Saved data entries
__________________________________________________
(** C21: one heartbeat over all nodes, however its goroutines interleave: it
    ends, after at most three steps a goroutine, and when it has ended the
    nodes that stay, in memory and on record, are exactly those that
    answered the post of the peers with 200, with the addresses they had. *)
Theorem heartbeat_keeps_exactly_answering answers ok w m s g l order n st :
  answered_by httpPoster answers ok -> ok w ->
  keys_disjoint cfg -> writable (M := M) -> in_sync cfg m s g ->
  Master_Peers cfg s = Ok l -> order ≡ₚ heartbeat m ->
  nsteps (goroutine_step cfg httpPoster) n (beat_start w m s order) st ->
  n <= 3 * length order /\
  (st_tasks st <> [] -> exists st', goroutine_step cfg httpPoster st st') /\
  (st_tasks st = [] ->
   in_sync cfg (st_master st) (st_meta st) (filter (fun p => takes answers p.1 = true) g)).
Proof.
  intros Ha Hok Hk Hw Hs Hl Hp Hst. split; [|split].
  - apply goroutines_bounded in Hst. cbn [beat_start st_tasks] in Hst.
    assert (sum_list_with task_steps ((fun t => Send t.1 t.2) <$> order) = 3 * length order) as E
      by (clear; induction order as [|t order IH]; [done|]; rewrite fmap_cons; cbn; rewrite IH; lia).
    lia.
  - apply goroutine_progress.
  - intros Hn. apply rtc_nsteps_2 in Hst.
    destruct (beat_reachable cfg httpPoster answers ok Ha w m s g order st Hk Hw Hs Hp Hok Hst) as [g' Hi].
    pose proof (beat_done cfg answers ok _ _ _ _ _ Hi Hn) as E. rewrite Hl in E. cbn in E. rewrite <-E.
    apply (bi_sync _ _ _ _ _ _ _ _ Hi).
Qed.

(** C31: when the list of database nodes cannot be read, no node is posted
    to, and when the heartbeat has ended every node is removed, from memory
    and from the record: an unreadable database list empties the cache
    cluster. *)
Theorem outage_removes_all_nodes answers ok w m s g order e st :
  answered_by httpPoster answers ok -> ok w ->
  keys_disjoint cfg -> writable (M := M) -> in_sync cfg m s g ->
  Master_Peers cfg s = Err e -> order ≡ₚ heartbeat m ->
  rtc (goroutine_step cfg httpPoster) (beat_start w m s order) st -> st_tasks st = [] ->
  st_world st = w /\ in_sync cfg (st_master st) (st_meta st) ∅.
Proof.
  intros Ha Hok Hk Hw Hs He Hp Hst Hn.
  destruct (beat_reachable cfg httpPoster answers ok Ha w m s g order st Hk Hw Hs Hp Hok Hst) as [g' Hi].
  split; [by eapply (bi_silent _ _ _ _ _ _ _ _ Hi)|].
  pose proof (beat_done cfg answers ok _ _ _ _ _ Hi Hn) as E. rewrite He in E. cbn [survives] in E.
  replace (∅ : gmap string string) with g'; [apply (bi_sync _ _ _ _ _ _ _ _ Hi)|].
  rewrite E. apply map_empty. intros k. apply eq_None_not_Some.
  by intros [v [_ ?]%map_lookup_filter_Some].
Qed.

(** A join on a writable store records the two URLs, replies with the
    sorted HTTP addresses of all nodes, the new one included, and with the
    databases known; missing addresses are refused without an effect. *)
Theorem JoinNode_spec m s g a :
  writable (M := M) -> in_sync cfg m s g ->
  if decide (HTTPAddr a = "" \/ NodeAddr a = "") then
    JoinNode cfg m s (Some a) = Ret (m, s, Err (Fresh "wrong params"))
  else exists m' s' peers, JoinNode cfg m s (Some a) = Ret (m', s', Ok {| Peers := Some peers; DBs := dbs m |}) /\
    nodesMap m' = Some (<[MakeURL (HTTPAddr a) := MakeURL (NodeAddr a)]> g) /\
    StronglySorted String.le peers /\
    (forall k, k ∈ peers <-> k = MakeURL (HTTPAddr a) \/ is_Some (g !! k)) /\
    (valid_utf8 (MakeURL (HTTPAddr a)) = true -> valid_utf8 (MakeURL (NodeAddr a)) = true ->
     CacheMaster_Peers cfg s' = Ok peers).
Proof.
  intros Hw (Hg & Hv & _). destruct (decide _) as [Hn|Hn].
  { unfold JoinNode. by rewrite decide_True. }
  rewrite (JoinNode_eq cfg m s g a Hw Hg) by tauto. eexists _, _, _. split; [done|].
  split; [done|]. split; [apply sort_strings_sorted|]. split.
  - intros k. rewrite elem_of_httpAddrs, lookup_insert_is_Some'. naive_solver.
  - intros Hv1 Hv2. unfold CacheMaster_Peers.
    erewrite fetch_update; [done| |by apply update_ok]. by apply valid_map_assign.
Qed.

(** A join whose write to the store fails is answered with an error but
    stays in the map in memory, unknown to the store. *)
Theorem failed_join_stays_in_memory m s g a s' e :
  nodesMap m = Some g -> HTTPAddr a <> "" -> NodeAddr a <> "" ->
  updateNodesMap cfg s (Some (<[MakeURL (HTTPAddr a) := MakeURL (NodeAddr a)]> g)) = (s', Some e) ->
  exists m' err, JoinNode cfg m s (Some a) = Ret (m', s', Err err) /\
    MakeURL (HTTPAddr a) ∈ httpAddrs (nodesMap m').
Proof.
  intros Hg H1 H2 Hu. unfold JoinNode. rewrite decide_False by tauto. rewrite Hg.
  cbn [map_assign mbind outcome_bind with_nodesMap nodesMap]. rewrite Hu.
  eexists _, _. split; [done|]. cbn [nodesMap with_nodesMap]. apply elem_of_httpAddrs.
  by rewrite lookup_insert_eq.
Qed.

(** A master started on a store whose record is the JSON [null] has a
    nil map, and its first join panics. *)
Theorem null_record_panics s a :
  meta_Get s (CacheNodesKey cfg) = Ok "null" -> HTTPAddr a <> "" -> NodeAddr a <> "" ->
  exists m, CacheMaster_New cfg s = Ret m /\ ¬ is_Ret (JoinNode cfg m s (Some a)).
Proof.
  intros Hn H1 H2. exists {| nodesMap := None; dbs := None |}. split.
  - unfold CacheMaster_New, fetchNodesMap. rewrite Hn. reflexivity.
  - unfold JoinNode. rewrite decide_False by tauto. by intros [].
Qed.
End properties.

(** ** Witnesses *)

Definition two_caches : gmap string string := {["http://a" := "http://na"; "http://b" := "http://nb"]}.

(** A store with the given record of database nodes and the two caches. *)
Definition meta_of (dbs : string) : Mock.Meta :=
  {| Mock.data := {[RaftNodesKey default_Config := dbs;
                    CacheNodesKey default_Config := print_json (enc_map (Some two_caches))]} |}.

Definition running : Master := {| nodesMap := Some two_caches; dbs := None |}.

Lemma meta_of_sync dbs : in_sync default_Config running (meta_of dbs) two_caches.
Proof.
  split; [done|]. split.
  - by apply map_Forall_insert_2; [|apply map_Forall_singleton].
  - unfold fetchNodesMap. cbn [meta_Get mock_ops]. unfold Mock.Get, meta_of. cbn [Mock.data].
    rewrite lookup_insert_ne by done. rewrite lookup_singleton_eq. apply unmarshal_map_roundtrip.
    by apply map_Forall_insert_2; [|apply map_Forall_singleton].
Qed.

(** Only node [a] answers. *)
Definition a_answers (url : string) : result Response :=
  if String.eqb url "http://a/meta" then Ok {| StatusCode := 200; Body := "" |}
  else Err (Fresh "refused").
Definition a_poster : HTTPPoster unit := fun w url _ _ => (w, a_answers url).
__________________________________________________
PROBLEM TO WORK ON
Using the records above, list each line that includes "Definition".

RESPONSE AREA
Definition two_caches : gmap string string := {["http://a" := "http://na"; "http://b" := "http://nb"]}.
Definition meta_of (dbs : string) : Mock.Meta :=
Definition running : Master := {| nodesMap := Some two_caches; dbs := None |}.
Definition a_answers (url : string) : result Response :=
Definition a_poster : HTTPPoster unit := fun w url _ _ => (w, a_answers url).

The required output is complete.